### REQUIRED WORK
Output only the lines below from the one containing "Op -> handler V response)" to the one containing "Failed => _ end] =>", exactly as written, both ends kept.

[Data items]
-----

(** Every simulated failure fires. *)
Definition failing_draws : draws :=
  {| trade_env := failing_env;
     pricing_env := failing_env;
     pnl_env := failing_env;
     risk_env := failing_env |}.

End Systems.

(** ** More sample requests *)

Module Scenarios.
Import TradeService Samples.

Definition retyped_request : request :=
  trade_request "T1" (PyStr "MSFT") (PyInt 7) (PyFloat 300) (PyStr "sell").

Definition scalar_request : request :=
  {| x_trace_id := None; get_json := PyInt 5 |}.

(** A trade service that holds the trade T1. *)
Definition aapl_trades : world Trade :=
  {| store := [(PyStr "T1",
                {| trade_id := PyStr "T1";
                   symbol := PyStr "AAPL";
                   quantity := PyInt 10;
                   price := PyFloat 150;
                   trade_type := PyStr "buy";
                   timestamp := "2024-01-01T00:00:00" |})];
     events := [Log INFO "Received trade creation request" "trace-1"] |}.

(** A P&L request whose price is a word. *)
Definition worded_pnl : request :=
  pnl_request "T7" "AAPL" (PyStr "high") (PyInt 10).

(** A trade whose trade_id holds a slash. *)
Definition slashed_request : request :=
  trade_request "a/b" (PyStr "AAPL") (PyInt 10) (PyFloat 150) (PyStr "buy").

(** Two P&L requests and two risk requests under the number 5. *)
Definition numbered_pnl (price : pyval) : request :=
  {| x_trace_id := None;
     get_json := obj [("trade_id", PyInt 5); ("symbol", PyStr "AAPL");
                      ("price", price); ("quantity", PyInt 10)] |}.

Definition numbered_risk (pnl_value : pyval) : request :=
  {| x_trace_id := None;
     get_json := obj [("trade_id", PyInt 5); ("pnl_value", pnl_value);
                      ("quantity", PyInt 10)] |}.

(** A trade whose quantity is an infinity, as [json.loads] reads the
    literal [Infinity]. *)
Definition boundless_request : request :=
  trade_request "T1" (PyStr "AAPL") (PyFloat infinity) (PyFloat 150)
    (PyStr "buy").

(** A trade whose symbol is a list. *)
Definition listed_symbol_request : request :=
  trade_request "T1" (PyList [PyStr "AAPL"]) (PyInt 10) (PyFloat 150)
    (PyStr "buy").

(** A pricing request whose quantity is 0. *)
Definition unsized_request : request :=
  {| x_trace_id := Some "trace-1";
     get_json := obj [("trade_id", PyStr "T1"); ("symbol", PyStr "AAPL");
                      ("quantity", PyInt 0)] |}.

Definition priced_request : request :=
  {| x_trace_id := Some "trace-1";
     get_json := obj [("trade_id", PyStr "T1"); ("symbol", PyStr "AAPL");
                      ("quantity", PyInt 10)] |}.

End Scenarios.

(** * Properties *)

(** ** Python values on sample inputs *)

Example truthy_samples :
  map py_truthy
    [PyNone; PyBool false; PyInt 0; PyFloat 0; PyFloat (-0); PyStr EmptyString;
     PyList []; PyDict []; PyInt (-5); PyFloat nan; PyStr "0"; PyList [PyNone]]
  = [false; false; false; false; false; false; false; false;
     true; true; true; true].
Proof. vm_compute. reflexivity. Qed.

Example key_eq_samples :
  py_key_eq (PyInt 1) (PyFloat 1) = true /\
  py_key_eq (PyBool true) (PyInt 1) = true /\
  py_key_eq (PyInt 5) (PyStr "5") = false /\
  py_key_eq (PyFloat nan) (PyFloat nan) = false /\
  py_key_eq (PyInt (2 ^ 53 + 1)) (PyFloat 9007199254740992) = false.
Proof. repeat split; vm_compute; reflexivity. Qed.

Example float_of_Z_samples :
  float_of_Z 150 = Ok 150%float /\
  float_of_Z (2 ^ 53 + 1) = Ok 9007199254740992%float /\
  float_of_Z (2 ^ 1024 - 2 ^ 970 - 1) = Ok 0x1.fffffffffffffp+1023%float /\
  float_of_Z (2 ^ 1024 - 2 ^ 970) = Raise OverflowError.
Proof. repeat split; vm_compute; reflexivity. Qed.

Example comparison_samples :
  py_lt_int (PyFloat (-0.5)) 0 = Ok true /\
  py_lt_int (PyFloat nan) 0 = Ok false /\
  py_gt_int (PyFloat infinity) 50 = Ok true /\
  py_gt_int (PyBool true) 0 = Ok true /\
  py_lt_int (PyStr "1") 0 = Raise TypeError /\
  py_lt_int PyNone 0 = Raise TypeError.
Proof. repeat split; vm_compute; reflexivity. Qed.

(** ** Dictionaries: lookups after an assignment *)

Section DictFacts.
Context {V : Type}.

Lemma dict_find_update_str (d : pydict V) (k : string) (v : V) :
  dict_find (dict_update d (PyStr k) v) (PyStr k) = Some v.
Proof.
  induction d as [|[k' v'] d IH]; cbn [dict_update dict_find].
  - cbn [py_key_eq]. now rewrite String.eqb_refl.
  - destruct (py_key_eq k' (PyStr k)) eqn:Hk; cbn [dict_find]; rewrite Hk.
    + reflexivity.
    + exact IH.
Qed.

(** An assignment changes no other value and adds at most one item. *)
Lemma dict_update_values (P : V -> Prop) (d : pydict V) (k : pyval) (v : V) :
  Forall (fun kv => P (snd kv)) d -> P v ->
  Forall (fun kv => P (snd kv)) (dict_update d k v).
Proof.
  intros Hd Hv. induction Hd as [|[k' v'] d Hk' Hd IH]; cbn [dict_update].
  - now constructor.
  - destruct (py_key_eq k' k); constructor; auto.
Qed.

Lemma dict_update_In (d : pydict V) (k : pyval) (v : V) :
  In v (map snd (dict_update d k v)).
Proof.
  induction d as [|[k' v'] d IH]; cbn [dict_update].
  - now left.
  - destruct (py_key_eq k' k); cbn [map snd In]; auto.
Qed.

(** Assigning to a key that is there replaces its value in place. *)
Lemma dict_update_length_str (d : pydict V) (k : string) (v v' : V) :
  List.length (dict_update (dict_update d (PyStr k) v) (PyStr k) v')
  = List.length (dict_update d (PyStr k) v).
Proof.
  induction d as [|[k0 v0] d IH]; cbn [dict_update].
  - cbn [py_key_eq]. now rewrite String.eqb_refl.
  - destruct (py_key_eq k0 (PyStr k)) eqn:Hk; cbn [dict_update]; rewrite Hk.
    + reflexivity.
    + cbn [List.length]. now rewrite IH.
Qed.

End DictFacts.

Lemma py_get_truthy (data : pyval) (name : string) (v : pyval) :
  py_get data name = Ok v -> py_truthy v = true -> py_truthy data = true.
Proof.
  destruct data as [| | | | | |d]; try discriminate.
  destruct d; [|reflexivity].
  cbn. intros [= <-]. discriminate.
Qed.

Lemma exec_invariant {V Op : Type} (handle : Op -> handler V response)
    (P : pydict V -> Prop) :
  (forall o w, P w.(store) -> P (snd (run (handle o) w)).(store)) ->
  forall ops w, P w.(store) -> P (exec handle ops w).(store).
Proof.
  intros Hstep ops. induction ops as [|o ops IH]; intros w Hw.
  - exact Hw.
  - apply IH, Hstep, Hw.
Qed.


(** ** Routes *)

Lemma served_segment {V} (view : string -> handler V response) (id : string)
    (w : world V) :
  Routes.segment id = true ->
  Routes.served view id w = Some (fst (run (view id) w)).
Proof.
  intros H. unfold Routes.served, Routes.view_for. now rewrite H.
Qed.

(** ** Following a handler along one path *)

Ltac unfold_handler :=
  unfold post_downstream in *;
  unfold run, bind, when, log, emit, lift, respond, pure, get_store,
    set_store in *;
  cbn [store events] in *.

Ltac conj := repeat match goal with |- _ /\ _ => split end.

(** Splits the hypothesis that runs a handler at each test of the handler,
    and drops the paths whose answer is not the one assumed. *)
Ltac follow H :=
  repeat first
    [ discriminate H
    | progress cbv beta iota in H
    | match type of H with
      | context [if ?b then _ else _] => destruct b eqn:?
      | context [match ?x with Ok _ => _ | Raise _ => _ end] => destruct x eqn:?
      | context [match ?x with Some _ => _ | None => _ end] => destruct x eqn:?
      | context [match ?x with Responded _ => _ | Failed => _ end] =>
          destruct x eqn:?
      end ].


(** ** RiskService: what a request does *)

Module RiskFacts.
Import RiskService RiskRule.

Lemma num_compare_int_swap (x : num) (c : Z) :
  num_compare x (NInt c) = option_map CompOpp (num_compare (NInt c) x).
Proof.
  destruct x as [a|f]; cbn [num_compare option_map].
  - now rewrite (Z.compare_antisym c a).
  - reflexivity.
Qed.

Lemma py_gt_int_above (v : pyval) (c : Z) (b : bool) :
  py_gt_int v c = Ok b -> b = above v c.
Proof.
  unfold py_gt_int, above. destruct (as_num v) as [x|]; [|discriminate].
  rewrite (num_compare_int_swap x c).
  destruct (num_compare (NInt c) x) as [[]|]; cbn; congruence.
Qed.

Lemma py_lt_int_below (v : pyval) (c : Z) (b : bool) :
  py_lt_int v c = Ok b -> b = below v c.
Proof.
  unfold py_lt_int, below. destruct (as_num v) as [x|]; congruence.
Qed.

-----

### RESULT
Lemma exec_invariant {V Op : Type} (handle : Op -> handler V response)
    (P : pydict V -> Prop) :
  (forall o w, P w.(store) -> P (snd (run (handle o) w)).(store)) ->
  forall ops w, P w.(store) -> P (exec handle ops w).(store).
Proof.
  intros Hstep ops. induction ops as [|o ops IH]; intros w Hw.
  - exact Hw.
  - apply IH, Hstep, Hw.
Qed.


(** ** Routes *)

Lemma served_segment {V} (view : string -> handler V response) (id : string)
    (w : world V) :
  Routes.segment id = true ->
  Routes.served view id w = Some (fst (run (view id) w)).
Proof.
  intros H. unfold Routes.served, Routes.view_for. now rewrite H.
Qed.

(** ** Following a handler along one path *)

Ltac unfold_handler :=
  unfold post_downstream in *;
  unfold run, bind, when, log, emit, lift, respond, pure, get_store,
    set_store in *;
  cbn [store events] in *.

Ltac conj := repeat match goal with |- _ /\ _ => split end.

(** Splits the hypothesis that runs a handler at each test of the handler,
    and drops the paths whose answer is not the one assumed. *)
Ltac follow H :=
  repeat first
    [ discriminate H
    | progress cbv beta iota in H
    | match type of H with
      | context [if ?b then _ else _] => destruct b eqn:?
      | context [match ?x with Ok _ => _ | Raise _ => _ end] => destruct x eqn:?
      | context [match ?x with Some _ => _ | None => _ end] => destruct x eqn:?
      | context [match ?x with Responded _ => _ | Failed => _ end] =>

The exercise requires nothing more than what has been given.